Personal profile
Biography
Charles Barr's career spans the first half-century and more of academic film studies in the UK, starting with postgraduate research in the 1960s at London University under Thorold Dickinson, the director/scholar who became Britain's first Film professor. After working as a secondary school teacher and in educational television, he came to UEA in 1976, funded initially by the British Film Institute as part of their strategy of setting up experimental lectureships in promising institutions. The then School of English and American Studies proved to be fertile ground because of its strong interdisciplinary ethos, and the presence already of sympathetic figures, notably Thomas Elsaesser. Along with Thomas (who later moved to Amsterdam), and subsequently Andrew Higson (who would move to York), Charles helped to develop a wide range of programmes at undergraduate and postgraduate level, including from 1990 the pioneering M.A. in Film Archiving, which for two decades had a formative influence within the field, in Britain and far beyond.
After leaving UEA in 2006, he continued to teach full-time for five years, at Washington University in St Louis and then in Dublin and Galway, followed by three years of part-time work as Professorial Research Fellow in Film and Irish Studies at St Mary's University, Twickenham. Now based firmly back in Norwich, he keeps going, as of 2024, with bits of research and writing, while his children work busily in varied branches of the media.

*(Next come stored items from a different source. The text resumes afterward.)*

(** X5.  Segmenting in Marked mode distributes over putting two runs of
    lines one after the other, as long as the first run does not end
    inside a block, that is, its last marker line is not a start marker. *)
Theorem marked_segmentation_app (l1 l2 : list string) :
  Forall one_line (l1 ++ l2) ->
  last (markers l1) <> Some MStart ->
  iter_battles_marked (text_of (l1 ++ l2)) =
  iter_battles_marked (text_of l1) ++ iter_battles_marked (text_of l2).
Proof.
  intros Hl Hlast. pose proof Hl as Hl'. apply Forall_app in Hl' as [H1 H2].
  unfold iter_battles_marked. rewrite !read_lines_text_of by done.
  rewrite marked_run_app. simpl.
  assert ((marked_run outside l1).2 = outside) as ->; [|done].
  apply marked_run_outside.
  - by apply marked_run_ok; [apply outside_ok|].
  - rewrite marked_run_in_block. by destruct (last (markers l1)) as [[]|].
Qed.

Lemma marked_segmentation_app_witness :
  iter_battles_marked
    (text_of (["[[[[["; "A vs B"; "|turn|1"; "]]]]]"; "between"]
              ++ ["[[[[["; "C vs D"; "]]]]]"]))
  = [mkBlock "A vs B" ["|turn|1"]] ++ [mkBlock "C vs D" []].
Proof.
  apply (marked_segmentation_app
           ["[[[[["; "A vs B"; "|turn|1"; "]]]]]"; "between"]
           ["[[[[["; "C vs D"; "]]]]]"]).
  - repeat constructor.
  - discriminate.
Defined.

Lemma marked_run_quiet st st' x l :
  marked_step st x = (st', None) -> marked_run st (x :: l) = marked_run st' l.
Proof. intros H. simpl. rewrite H. by destruct (marked_run st' l). Qed.

Lemma marked_run_collect ps : forall h acc,
  Forall (fun l => is_protocol l = true) ps ->
  marked_run (mkLocals true false h acc) (ps ++ [END]) =
  ([mkBlock (or_else h UNKNOWN_MATCHUP) (acc ++ ps)], outside).
Proof.
  induction ps as [|p ps IH]; intros h acc Hp.
  - by rewrite app_nil_r.
  - apply Forall_cons in Hp as [Hp Hps].
    change ((p :: ps) ++ [END]) with (p :: (ps ++ [END])).
    rewrite (marked_run_quiet _ (mkLocals true false h (acc ++ [p]))).
    + rewrite IH by done. by rewrite <- app_assoc.
    + unfold marked_step. simpl.
      pose proof (protocol_line_not_end p Hp) as Hne.
      apply String.eqb_neq in Hne. rewrite Hne.
      unfold is_protocol in Hp. by rewrite Hp.
Qed.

Many of his own publications have been in the field of British cinema, including Ealing Studios (1977, and two updates) and the edited collection All Our Yesterdays: 90 Years of British Cinema (1986); he also co-authored, with Stephen Frears, the programme Typically British (1995), part of Channel 4's celebration of the centenary of cinema. More recently, his main work has been on Alfred Hitchcock: English Hitchcock (1999), the BFI Classic on Vertigo (new edition, 2012), and Hitchcock: Lost and Found: the Forgotten Films (2015, co-authored with the Parisian scholar Alain Kerzoncuf). Latest books are The Call of the Heart: John M Stahl and Hollywood Melodrama (2018, co-edited with Bruce Babington, with UEA’s Melanie Williams among the contributors), and A Very Short Introduction to British Cinema (2022, part of OUP’s long-running VSI series)
Recent articles have included several on John Ford, and on cricket history, and he continues to do seasonal work as a proof-reader for Wisden Cricketers' Almanack.